(** * mcphost-server: the orchestration loop, the tool-server registry and
      the history window, embedded from [server/root.go] and its two
      sibling files of package [server].

    Go strings are byte strings: they are [string] here.  Go [int] is
    64 bits wide and is [Z]; the only arithmetic the code does on it is
    [len(modelMessages) - messageWindow], whose range is discussed where
    it is used.  Maps with string keys are stdpp [gmap string _]; where
    the code ranges over a map, the embedding takes the sequence of
    entries in the order the range visited them. *)

From Stdlib Require Import ZArith Lia Ascii String List.
From stdpp Require Import base option list gmap strings.

Local Open Scope Z_scope.

(** ** Go's [strings] and [strconv], as far as [package server] calls them *)

Module GoStrings.

(** [strings.HasPrefix s prefix]. *)
Fixpoint HasPrefix (s prefix : string) : bool :=
  match prefix, s with
  | EmptyString, _ => true
  | String p prefix', String c s' => Ascii.eqb c p && HasPrefix s' prefix'
  | String _ _, EmptyString => false
  end.

(** [strings.Contains s substr]. *)
Fixpoint Contains (s substr : string) : bool :=
  HasPrefix s substr ||
  match s with
  | EmptyString => false
  | String _ s' => Contains s' substr
  end.

(** [strings.HasSuffix s suffix]. *)
Definition HasSuffix (s suffix : string) : bool :=
  let n := String.length s in
  let k := String.length suffix in
  (k <=? n)%nat && String.eqb (String.substring (n - k) k s) suffix.

(** The body of [genSplit] for a non-empty separator: scan [s] from the
    left, cut at every leftmost occurrence of [sep] and resume behind it.
    [skip] counts the bytes of a separator just matched that are still
    to be stepped over. *)
Fixpoint splitFrom (sep : string) (skip : nat) (s : string) : list string :=
  match s with
  | EmptyString => [EmptyString]
  | String c s' =>
      match skip with
      | S k => splitFrom sep k s'
      | O =>
          if HasPrefix s sep
          then EmptyString :: splitFrom sep (String.length sep - 1) s'
          else match splitFrom sep O s' with
               | seg :: segs => String c seg :: segs
               | [] => [String c EmptyString]
               end
      end
  end.

(** [strings.Split s sep]; with an empty separator Go explodes the string
    into its characters (bytes here; the code never passes one). *)
Definition Split (s sep : string) : list string :=
  match sep with
  | EmptyString => (fun c => String c EmptyString) <$> list_ascii_of_string s
  | String _ _ => splitFrom sep O s
  end.

(** [strings.Count s substr] for a non-empty [substr]: the number of
    non-overlapping occurrences, leftmost first. *)
Fixpoint countFrom (sep : string) (skip : nat) (s : string) : nat :=
  match s with
  | EmptyString => O
  | String c s' =>
      match skip with
      | S k => countFrom sep k s'
      | O =>
          if HasPrefix s sep
          then S (countFrom sep (String.length sep - 1) s')
          else countFrom sep O s'
      end
  end.

Definition Count (s substr : string) : nat :=
  match substr with
  | EmptyString => S (String.length s)
  | String _ _ => countFrom substr O s
  end.

(** White space as [unicode.IsSpace] defines it, on the bytes of a UTF-8
    string.  Below 0x80 these are the bytes 9 to 13 and 32; above, the
    runes U+0085 and U+00A0 (two bytes, led by 0xC2) and U+1680,
    U+2000 to U+200A, U+2028, U+2029, U+202F, U+205F and U+3000 (three
    bytes).  UTF-8 admits one encoding per rune, so a rune is white space
    exactly when its bytes are one of these sequences. *)
Definition asciiSpace (a : ascii) : bool :=
  let n := nat_of_ascii a in
  ((9 <=? n) && (n <=? 13) || (n =? 32))%nat.

Definition space2 (a b : ascii) : bool :=
  let a := nat_of_ascii a in
  let b := nat_of_ascii b in
  ((a =? 194) && ((b =? 133) || (b =? 160)))%nat.

Definition space3 (a b c : ascii) : bool :=
  let a := nat_of_ascii a in
  let b := nat_of_ascii b in
  let c := nat_of_ascii c in
  ((a =? 225) && (b =? 154) && (c =? 128)
   || (a =? 226) && (b =? 128)
      && ((128 <=? c) && (c <=? 138) || (c =? 168) || (c =? 169) || (c =? 175))
   || (a =? 226) && (b =? 129) && (c =? 159)
   || (a =? 227) && (b =? 128) && (c =? 128))%nat.

(** [strings.TrimLeftFunc s unicode.IsSpace] on the bytes of [s]: runes
    are decoded from the left, and the first that is not white space (an
    invalid byte decodes to U+FFFD, which is not) ends the trimming. *)
Fixpoint trimFront (l : list ascii) : list ascii :=
  match l with
  | [] => []
  | a :: l1 =>
      if asciiSpace a then trimFront l1
      else match l1 with
           | b :: l2 =>
               if space2 a b then trimFront l2
               else match l2 with
                    | c :: l3 => if space3 a b c then trimFront l3 else l
                    | [] => l
                    end
           | [] => l
           end
  end.
Record Blog := {
  b_id : ObjectId;
  b_title : string;
  b_content : string;
  b_image : option string;
  b_author : option ObjectId
}.

Record Event := {
  e_id : ObjectId;
  title : string;
  description : string;
  category : string;
  date : string;
  time : string;
  location : string;
  imageUrl : option string;
  availableSeats : Z;
  registrations : list ObjectId;
  createdAt : Z;
  __v : Z
}.

(** The three collections the handlers below use. *)
Record Store := {
  users : list User;
  blogs : gmap string Blog;
  events : gmap string Event
}.

Definition set_events (s : Store) (m : gmap string Event) : Store :=
  {| users := users s; blogs := blogs s; events := m |}.

Definition set_blogs (s : Store) (m : gmap string Blog) : Store :=
  {| users := users s; blogs := m; events := events s |}.

(** ** Session tokens (jsonwebtoken) *)

(** The claims of a token: the payload [{ userId }] with the [iat] and
    [exp] that [jwt.sign] adds.  Both are NumericDates, whole seconds.
    [userId] is a text, as in every token that the login signs (the
    ObjectId of the user, which JSON writes as its hexadecimal text); it
    need not be the text of an ObjectId in a token signed elsewhere. *)
Record claims := {
  c_userId : ObjectId;
  iat : Z;
  exp : option Z
}.

(** A signature is kept symbolic: the key and the claims it was computed
    from.  A token signed with another key, or whose claims were altered
    after signing, carries a signature that does not match. *)
Inductive signature :=
| HS256 (key : string) (c : claims).

(** One space-separated piece of the [Authorization] header: plain text, or
    the compact serialisation of a token. *)
Inductive word :=
| Text (s : string)
| Jwt (c : claims) (sig : signature).

#[global] Instance claims_eq_dec : EqDecision claims.
Proof. solve_decision. Defined.

#[global] Instance signature_eq_dec : EqDecision signature.
Proof. solve_decision. Defined.

Inductive jwt_error :=
| JsonWebTokenError (message : string)
| TokenExpiredError.

(** [expiresIn: "1h"], in seconds. *)
Definition one_hour : Z := 3600.

(** [jwt.sign({ userId }, key, { expiresIn: "1h" })] at clock reading [now]. *)
Definition jwt_sign (userId : ObjectId) (key : string) (now : Z) : word :=
  let c := {| c_userId := userId; iat := now; exp := Some (now + one_hour) |} in
  Jwt c (HS256 key c).

(** [jwt.verify(token, key)] at clock reading [now]: the token is decoded,
    its signature checked, then its expiry. *)
Definition jwt_verify (token : word) (key : string) (now : Z) : claims + jwt_error :=
  match token with
  | Text _ => inr (JsonWebTokenError "jwt malformed")
  | Jwt c sig =>
      if decide (sig = HS256 key c) then
        match exp c with
        | Some e => if e <=? now then inr TokenExpiredError else inl c
        | None => inl c
        end
      else inr (JsonWebTokenError "invalid signature")
  end.

(** ** Requests and responses *)

Record request := {
  (** [req.params.id] *)
  params_id : string;
  (** [req.headers.authorization], split at spaces; the empty header is
      [[Text ""]] *)
  authorization : option (list word);
  (** [req.body] *)
  body : gmap string json;
  (** [req.userId], set by [authenticate] *)
  userId : option ObjectId;
  (** the clock (seconds) when the request is handled *)
  clock : Z;
  (** the [_id] given to a document built while the request is handled *)
  fresh_id : ObjectId
}.

Definition field (req : request) (name : string) : json :=
  default JUndefined (body req !! name).

Definition set_userId (req : request) (u : ObjectId) : request :=
  {| params_id := params_id req; authorization := authorization req;
     body := body req; userId := Some u; clock := clock req;
     fresh_id := fresh_id req |}.

(** The argument of [res.json]. *)
Inductive reply :=
| Message (message : string)
| MessageEvent (message : string) (event : Event)
| MessageToken (message : string) (token : word)
| Page (text : string).

Record response := {
  status : Z;
  sent : reply
}.

(** How a handler ends: it has answered, or it has called [next()]. *)
Inductive outcome :=
| Responded (r : response)
| CalledNext (req : request).

(** ** Handlers as trees of store calls *)

Inductive thrown :=
| CastError
| ValidationError
| DocumentNotFoundError
| DuplicateKeyError.

(** An awaited promise: fulfilled with a value, or rejected. *)
Inductive awaited (A : Type) :=
| Fulfilled (a : A)
| Rejected (e : thrown).
Arguments Fulfilled {A} a.
Arguments Rejected {A} e.

Inductive prog :=
| Done (o : outcome)
| User_findOne (email : json) (k : awaited (option User) → prog)
| Blog_findOneAndDelete (id : string) (author : option ObjectId)
    (k : awaited (option Blog) → prog)
| Event_findById (id : string) (k : awaited (option Event) → prog)
| Event_save (doc : Event) (pushed : list ObjectId) (k : awaited unit → prog)
| Event_insert (doc : Event) (k : awaited unit → prog).

(** A store call, as it appears in the log of the calls a handler made. *)
Inductive store_call :=
| Call_User_findOne (email : json)
| Call_Blog_findOneAndDelete (id : string) (author : option ObjectId)
| Call_Event_findById (id : string)
| Call_Event_save (doc : Event) (pushed : list ObjectId)
| Call_Event_insert (doc : Event).

Definition respond (code : Z) (r : reply) : prog :=
  Done (Responded {| status := code; sent := r |}).

Definition is_read (c : store_call) : bool :=
  match c with
  | Call_User_findOne _ | Call_Event_findById _ => true
  | _ => false
  end.

Definition is_write (c : store_call) : bool :=
  match c with
  | Call_Event_save _ _ | Call_Event_insert _
  | Call_Blog_findOneAndDelete _ _ => true
  | _ => false
  end.

Section Server.

Context `{Library}.

(** [process.env.JWT_SECRET] *)
Variable JWT_SECRET : option string.

(** Line 12: [process.env.JWT_SECRET || "your-secret-key"]. *)
Definition SECRET_KEY : string :=
  match JWT_SECRET with
  | Some k => if decide (k = "") then "your-secret-key" else k
  | None => "your-secret-key"
  end.
(** X4. On an instance that was never initialised (no client), uploadFile
    and uploadJson never report success and never reach the storage SDK:
    each returns a failure result and leaves the heap as it was. *)
Theorem uploads_need_initialize (w : World) (h : Heap) :
  s3Client (this h) = None ->
  (forall filePath useSignedUrl expiresIn,
      exists msg,
        uploadFile w filePath useSignedUrl expiresIn h
        = (Normal (failure msg), h))
  /\ (forall jsonData fileName subDirectory useSignedUrl expiresIn,
        exists msg,
          uploadJson w jsonData fileName subDirectory useSignedUrl
            expiresIn h
          = (Normal (Spec.rejected msg), h)).
Proof.
  intros Hc. split.
  - intros filePath useSignedUrl expiresIn.
    unfold uploadFile, try_catch, uploadFile_try.
    destruct (existsSync w filePath); cbn [negb]; [|eexists; reflexivity].
    run_call. destruct (readFileSync w filePath) as [e|content]; simpl;
      [eexists; reflexivity|].
    rewrite Hc. eexists. reflexivity.
  - intros jsonData fileName subDirectory useSignedUrl expiresIn.
    unfold uploadJson, try_catch, uploadJson_try.
    destruct (ToBoolean jsonData); cbn [negb]; [|eexists; reflexivity].
    run_call. rewrite Hc. eexists. reflexivity.
Qed.

Lemma uploads_need_initialize_witness :
  exists msg,
    uploadJson Sample.calm (VObject []) None None None None Sample.empty_heap
    = (Normal (Spec.rejected msg), Sample.empty_heap).
Proof.
  apply (proj2 (uploads_need_initialize Sample.calm Sample.empty_heap
                  eq_refl)).
Defined.

Ltac budget l :=
  exists l; split;
  [ rewrite <- ?app_assoc, ?app_nil_r; reflexivity
  | simpl; repeat split; intros; try lia; try discriminate; reflexivity ].
(** [static JSValue js_fetch (ctx, this_val, argc, argv)].  The callback
    runs under [rb_protect]: an exception it raises is caught there. *)
Definition js_fetch (st : World) (argv : list JSValue) : rb JSValue * World :=
  if negb (current_wrapper st) then
    returning (JS_ThrowTypeError "fetch() called outside sandbox context" st)
  else
    let wrapper := self st in
    match rb_http_callback wrapper with
    | None =>
        returning (JS_ThrowTypeError
                     "fetch() is not enabled - HTTP callback not configured" st)
    | Some callback =>
        match argv with
        | [] =>
            returning (JS_ThrowTypeError
                         "fetch() requires at least 1 argument (url)" st)
        | arg0 :: more =>
            match JS_ToCString arg0 with
            | None =>
                returning (JS_ThrowTypeError "fetch() url must be a string" st)
            | Some url =>
                let rb_headers := T_HASH [] in
                let '(method_str, body_str) := fetch_options more in
                let rb_url := rb_str_new2 url in
                let rb_method :=
                  match method_str with
                  | Some m => rb_str_new2 m
                  | None => rb_str_new2 (C.lit "GET")
                  end in
                let rb_body :=
                  match body_str with
                  | Some b => rb_str_new2 b
                  | None => Qnil
                  end in
                let st1 :=
                  set_http_calls
                    (http_calls st ++ [(rb_method, rb_url, rb_body, rb_headers)])
                    st in
                match callback rb_method rb_url rb_body rb_headers with
                | Raise exception =>
                    (* kept for [sandbox_eval]; the script sees a generic error *)
                    returning
                      (JS_ThrowInternalError "HTTP request failed"
                         (update_self (set_pending_ruby_exception exception) st1))
                | Undefined => (Undefined, st1)
                | Return rb_response => (fetch_response rb_response, st1)
                end
            end
        end
    end.

(** ** Script value to Ruby value *)

(** The number case of [js_to_ruby]:
    [d == (int64_t) d && d >= FIXNUM_MIN && d <= FIXNUM_MAX], the two
    bounds being converted to [double] for the comparison; [cast] is the
    conversion to [int64_t]. *)
Definition js_number_to_ruby_with (cast : double -> Z) (d : double) : VALUE :=
  if Double.eqb d (Double.of_Z (cast d))
     && Double.geb d (Double.of_Z FIXNUM_MIN)
     && Double.leb d (Double.of_Z FIXNUM_MAX)
  then LONG2FIX (cast d)
  else T_FLOAT d.

Definition js_number_to_ruby : double -> VALUE :=
  js_number_to_ruby_with Double.to_int64.

(** One round of the property loop of [js_to_ruby]: [converted] holds the
    own properties with their values already converted, so that looking
    [atom] up in it is [js_to_ruby (JS_GetProperty (ctx, val, atom))]. *)
Definition js_to_ruby_property (converted : list (JSAtom * (bool * VALUE)))
  (rb_hash : list (VALUE * VALUE)) (atom : JSAtom) : list (VALUE * VALUE) :=
  match JS_AtomToCString atom with
  | Some key =>
      let rb_val :=
        match find_property atom converted with
        | Some (_, v) => v
        | None => Qnil
        end in
      rb_hash_aset_str rb_hash (C.cstr key) rb_val
  | None => rb_hash
  end.

(** [static VALUE js_to_ruby (JSContext *ctx, JSValue val)]. *)
Fixpoint js_to_ruby (val : JSValue) : VALUE :=
  if JS_IsNull val then Qnil
  else if JS_IsUndefined val then Qnil
  else if JS_IsBool val then rb_bool (JS_ToBool val)
  else
    match (if JS_IsNumber val
           then option_map js_number_to_ruby (JS_ToFloat64 val) else None) with
    | Some rb_num => rb_num
    | None =>
    match (if JS_IsString val
           then option_map rb_str_new2 (JS_ToCString val) else None) with
    | Some rb_str => rb_str
    | None =>
    match val with
    | JS_ARRAY elems =>
        (* JS_IsArray: [length], then the indices below it *)
        let len := js_array_length val in
        T_ARRAY (firstn (Z.to_nat len) (map js_to_ruby elems))
    | JS_OBJECT _ props =>
        (* JS_IsObject: own enumerable string keys, in enumeration order *)
        let converted :=
          map (fun p : JSProperty =>
                 let '(k, (en, v)) := p in (k, (en, js_to_ruby v))) props in
        match JS_GetOwnPropertyNames val with
        | Some names =>
            T_HASH (fold_left (js_to_ruby_property converted) names [])
        | None => T_HASH []
        end
    | _ => Qnil
    end
    end
    end.

(** ** Ruby value to script value *)

(** [struct hash_iter_data] (without the context pointer). *)
Record hash_iter_data : Type := {
  obj : JSValue;
  has_error : bool
}.

Inductive st_retval : Type := ST_CONTINUE | ST_STOP.

(** [rb_hash_foreach (hash, cb, arg)]: the entries in insertion order, until
    the callback answers [ST_STOP]. *)
Section HashForeach.
Variable cb : VALUE -> VALUE -> hash_iter_data -> rb (st_retval * hash_iter_data).

Fixpoint rb_hash_foreach (entries : list (VALUE * VALUE)) (data : hash_iter_data)
  : rb hash_iter_data :=
  match entries with
  | [] => Return data
  | (key, val) :: rest =>
      (r <- cb key val data ;;
       match fst r with
       | ST_STOP => Return (snd r)
       | ST_CONTINUE => rb_hash_foreach rest (snd r)
       end)%rb
  end.
End HashForeach.

(** The array loop of [ruby_to_js], from index [i] on: each element is
    converted by [ruby_to_js] and stored at its index; a failed conversion
    ends the loop with the exception marker. *)
Section ArrayLoop.
Variable ruby_to_js : VALUE -> rb JSValue.

Fixpoint ruby_array_to_js (elems : list VALUE) (i : Z) (arr : JSValue)
  : rb JSValue :=
  match elems with
  | [] => Return arr
  | elem :: rest =>
      (js_elem <- ruby_to_js elem ;;
       if JS_IsException js_elem then Return js_elem
       else ruby_array_to_js rest (i + 1) (JS_SetPropertyUint32 arr i js_elem))%rb
  end.
End ArrayLoop.

(** [static int hash_foreach_cb (VALUE key, VALUE val, VALUE arg)]; the
    converter it calls back into is the argument [ruby_to_js]. *)
Definition hash_foreach_cb (ruby_to_js : VALUE -> rb JSValue)
  (key val : VALUE) (data : hash_iter_data) : rb (st_retval * hash_iter_data) :=
  if has_error data then Return (ST_STOP, data)
  else
    (key_str <- match key with
                | T_SYMBOL name => Return (rb_id2name name)
                | T_STRING _ => StringValueCStr key
                | _ => (key_str_val <- rb_to_s key ;;
                        StringValueCStr key_str_val)
                end ;;
     js_val <- ruby_to_js val ;;
     if JS_IsException js_val
     then Return (ST_STOP, {| obj := obj data; has_error := true |})
     else Return (ST_CONTINUE,
                  {| obj := JS_SetPropertyStr (obj data) key_str js_val;
                     has_error := has_error data |}))%rb.

(** [static JSValue ruby_to_js (JSContext *ctx, VALUE rb_val)]. *)
Fixpoint ruby_to_js (rb_val : VALUE) : rb JSValue :=
  match rb_val with
  | Qnil => Return JS_NULL
  | Qtrue => Return JS_TRUE
  | Qfalse => Return JS_FALSE
  | T_FIXNUM val => Return (JS_NewInt64 val)
  | T_BIGNUM _ => Return (JS_NewFloat64 (NUM2DBL rb_val))
  | T_FLOAT _ => Return (JS_NewFloat64 (NUM2DBL rb_val))
  | T_STRING _ => (str <- StringValueCStr rb_val ;; Return (JS_NewString str))%rb
  | T_SYMBOL name => Return (JS_NewString (rb_id2name name))
  | T_ARRAY elems =>
      ruby_array_to_js ruby_to_js elems 0 JS_NewArray
  | T_HASH entries =>
      (data <- rb_hash_foreach (hash_foreach_cb ruby_to_js) entries
                 {| obj := JS_NewObject; has_error := false |} ;;
       if has_error data then Return JS_EXCEPTION else Return (obj data))%rb
  | T_OBJECT _ _ =>
      (* any other type: its to_s *)
      (str_val <- rb_to_s rb_val ;;
       str <- StringValueCStr str_val ;;
       Return (JS_NewString str))%rb
  end.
☆ ☆ ☆
**Task description**
Every line above from the line with "(** [req.body] *)" to the line with "Definition set_userId (req" is wanted, ends included; write them out exactly and add no other line.

**Solution to the problem**
  (** [req.body] *)
  body : gmap string json;
  (** [req.userId], set by [authenticate] *)
  userId : option ObjectId;
  (** the clock (seconds) when the request is handled *)
  clock : Z;
  (** the [_id] given to a document built while the request is handled *)
  fresh_id : ObjectId
}.

Definition field (req : request) (name : string) : json :=
  default JUndefined (body req !! name).

Definition set_userId (req : request) (u : ObjectId) : request :=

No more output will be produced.